Bab 36. Rezeki anak solehah

945 70 4
                                    

"Elli."

Elli yang tengah berlari kecil agar dapat cepat sampai ke lobi rumah sakit sontak menoleh ke arah si pemanggil. Di belakangnya Dokter Ruslan dengan payung di tangannya tersenyum kecil memandangnya.

"Ya." Elli melindungi kepalanya dari rintik hujan yang mengenai hijab takut membuat lepek. Pagi ini memang tidak seberuntung hari-hari sebelumnya dikarenakan hujan di tengah perjalannya sehingga Elli tidak membawa payung.

"Ayo, sepayung saja dengan saya." Dengan baik hatinya Dokter Ruslan mengajak Elli masuk kedalam payungnya yang lumayan besar sampai bisa menampung dua orang tanpa takut kehujanan.

Elli meringis saat mengingat perkataan Rudy yang harus menjaga jarak dari Dokter Ruslan. Walaupun lobi rumah sakit masih jauh, tapi Elli tidak boleh mengiyakan ajakan Dokter anak ini. "Maaf Dokter Ruslan. Saya jalan sendiri saja. Lagian sudah dekat juga. Duluan, ya."

Dokter Ruslan menaikan sebelah alisnya saat matanya memandang kedepan lobi rumah sakit yang terlihat kurang lebih satu kilo meteran. Namun, dia tidak mengatakan apa-apa, hanya memandang punggung gadis unik itu sampai masuk kedalam rumah sakit.

Setelah memastikan Elli masuk dan tak terlihat lagi, dia memiringkan sedikit tubuhnya pada mobil yang sedari tadi berhenti karena orang di dalamnya sengaja memperhatikannya dengan Elli.

Dengan memasang senyuman manis, Dokter Ruslan menghampiri mobil itu. Dia mengetuk kacanya beberapa kali sampai kaca bagian pengemudi itu turun perlahan. "Apakah Dokter Rudy butuh tumpangan payung?"

"Tidak."

Masih dengan senyum manisnya, Dokter Ruslan kembali berbicara. "Lalu, kenapa Anda memberhentikan mobil di sini? Parkiran mobil masih jauh, loh."

Rudy menutup kembali jendela mobil. Setelah itu dia keluar dan berdiri tegak di hadapan Dokter Ruslan.

"Anda akan kehujanan bila tidak memakai payung di saat hujan begini." Dokter Ruslan mengasongkan payungnya berniat memberi tumpangan pada Rudy.
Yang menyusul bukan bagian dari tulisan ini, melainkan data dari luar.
(* ===== verification/CampaignSpec.v ===== *)
(** * The tuning campaign: properties *)

From S2P Require Import Prelude PyFloat PyText Corpus CorpusSpec Measure Campaign.

(** ** The file lists *)

Section Utils.
Context (loads : string → py json) (dumps : json → string).

(** The list of a platform, read off the parsed file. *)
Definition lookup_files (u : list (string * json)) (hw key : string) : py json :=
  match od_get u hw with
  | None => Ret (JArr [])
  | Some (JObj p) => Ret (default (JArr []) (od_get p key))
  | Some _ => Raise TypeError
  end.

Lemma get_utils_eq hw key file u :
  key ≠ "" → load_utils loads file = JObj u →
  match lookup_files u hw key with
  | Raise e => get_utils_json loads (Some hw) key file = Raise e
  | Ret l => ∃ p, get_utils_json loads (Some hw) key file = Ret (JObj (od_set u hw (JObj p)), l) ∧
                  od_get p key = Some l ∧
                  ∀ key', key' ≠ key →
                    od_get p key' = match od_get u hw with Some (JObj p0) => od_get p0 key' | _ => None end
  end.
Proof.
  intros Hkey Hu. unfold get_utils_json, lookup_files. rewrite Hu.
  assert (setdefault hw (JObj []) (JObj u) =
    Ret (JObj (match od_get u hw with Some _ => u | None => od_set u hw (JObj []) end))) as ->.
  { unfold setdefault, od_mem. by destruct (od_get u hw). }
  cbn [pbind].
  assert (∀ u1 p0, od_get u1 hw = Some (JObj p0) →
    ∃ p, (let? utils_json := (if decide (key = "") then Ret (JObj u1)
            else jupd_key hw (setdefault key (JArr [])) (JObj u1)) in
          let? platform := (jkey hw utils_json) in
          let? l := (jkey key platform) in Ret (utils_json, l)) =
         Ret (JObj (od_set u1 hw (JObj p)), default (JArr []) (od_get p0 key)) ∧
      od_get p key = Some (default (JArr []) (od_get p0 key)) ∧
      ∀ key', key' ≠ key → od_get p key' = od_get p0 key') as Hcore.
  { intros u1 p0 H1. rewrite decide_False by done. unfold jupd_key, jkey. rewrite H1. simpl.
    unfold od_mem. destruct (od_get p0 key) as [l|] eqn:Ek; simpl.
    - exists p0. rewrite od_get_set_eq. simpl. by rewrite Ek.
    - exists (od_set p0 key (JArr [])). rewrite od_get_set_eq. simpl. rewrite od_get_set_eq. simpl.
      split_and!; try done. intros key' Hne. by apply od_get_set_ne. }
  destruct (od_get u hw) as [v|] eqn:Ehw.
  - destruct v as [| | | | | |p0].
    1-6: by rewrite decide_False by done; unfold jupd_key, jkey; rewrite Ehw.
    destruct (Hcore u p0 Ehw) as (p & Hp & Hk & Ho). by exists p.
  - destruct (Hcore (od_set u hw (JObj [])) []) as (p & Hp & Hk & Ho); [apply od_get_set_eq|].
    exists p. rewrite od_set_set in Hp. done.
Qed.

Lemma get_files_eq hw key file u :
  key ≠ "" → load_utils loads file = JObj u →
  get_files loads (Some hw) key file = lookup_files u hw key.
Proof.
  intros Hkey Hu. pose proof (get_utils_eq hw key file u Hkey Hu) as H. unfold get_files.
  destruct (lookup_files u hw key) as [l|e]; [|by rewrite H].
  destruct H as (p & -> & _). done.
Qed.

(** Adding a file to a list of utils.json adds it once and at the end,
    and changes no other list of this platform and no list of another one. *)
Theorem add_files_spec hw key name file l :
  (∀ j, loads (dumps j) = Ret j) → key ≠ "" →
  get_files loads (Some hw) key file = Ret (JArr l) →
  ∃ content, add_files loads dumps (Some hw) key name file = (Ret tt, Some content) ∧
    get_files loads (Some hw) key (Some content) =
      Ret (JArr (if bool_decide (JStr name ∈ l) then l else l ++ [JStr name])) ∧
    ∀ hw' key', key' ≠ "" → (hw', key') ≠ (hw, key) →
      get_files loads (Some hw') key' (Some content) = get_files loads (Some hw') key' file.
Proof.
  intros Hload Hkey Hl.
  destruct (load_utils loads file) as [| | | | | |u] eqn:Hu;
    try (unfold get_files, get_utils_json in Hl; rewrite Hu in Hl; done).
  rewrite (get_files_eq _ _ _ _ Hkey Hu) in Hl.
  pose proof (get_utils_eq hw key file u Hkey Hu) as H. rewrite Hl in H.
  destruct H as (p & Hg & Hk & Ho).
  set (l' := if bool_decide (JStr name ∈ l) then l else l ++ [JStr name]).
  set (u' := od_set u hw (JObj (od_set p key (JArr l')))).
  exists (dumps (JObj u')).
  assert (load_utils loads (Some (dumps (JObj u'))) = JObj u') as Hu' by (simpl; by rewrite Hload).
  split; [|split].
  - unfold add_files, sbind, sget, slift. rewrite Hg. unfold jupd_key at 1. unfold jkey at 1.
    rewrite od_get_set_eq. cbn [pbind]. unfold jupd_key, jkey. rewrite Hk. cbn [pbind append_new as_arr].
    rewrite od_set_set. done.
  - rewrite (get_files_eq _ _ _ _ Hkey Hu'). unfold lookup_files, u'. rewrite od_get_set_eq.
    by rewrite od_get_set_eq.
  - intros hw' key' Hkey' Hne. rewrite (get_files_eq _ _ _ _ Hkey' Hu'), (get_files_eq _ _ _ _ Hkey' Hu).
    unfold lookup_files, u'. destruct (decide (hw = hw')) as [<-|Hhw]; [|by rewrite od_get_set_ne].
    assert (key' ≠ key) as Hnk by congruence.
    rewrite od_get_set_eq, od_get_set_ne, Ho by done. unfold lookup_files in Hl.
    by destruct (od_get u hw) as [[| | | | | |]|].
Qed.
Tanpa kata, Rudy membuka payung lipat yang sengaja dia bawa dari dalam mobil. "Sepertinya tidak perlu." Rudy melirik sebentar payungnya sebelum kemudian menatap lagi kearah Dokter Ruslan yang masih mempertahankan senyumannya. "Saya sudah bawa payung sendiri. Jadi, Dokter Ruslan pakai saja payungnya, tidak perlu mengajak saya."

"Padahal, tadinya saya memang sengaja membawa payung besar saat melihat ramalan cuaca hari ini agar dapat membantu orang yang kelupaan membawa payung." Dokter Ruslan menghembuskan napas pasrah. "Tapi, ya sudah. Ternyata orang itu lebih memilih pergi tanpa payung dari saya."

"Tentu saja. Karena dia memang tidak ingin sepayung dengan Anda." Rudy memasang wajah mengejek. "Mungkin bila yang menawarinya payung itu saya, jawabannya akan lain."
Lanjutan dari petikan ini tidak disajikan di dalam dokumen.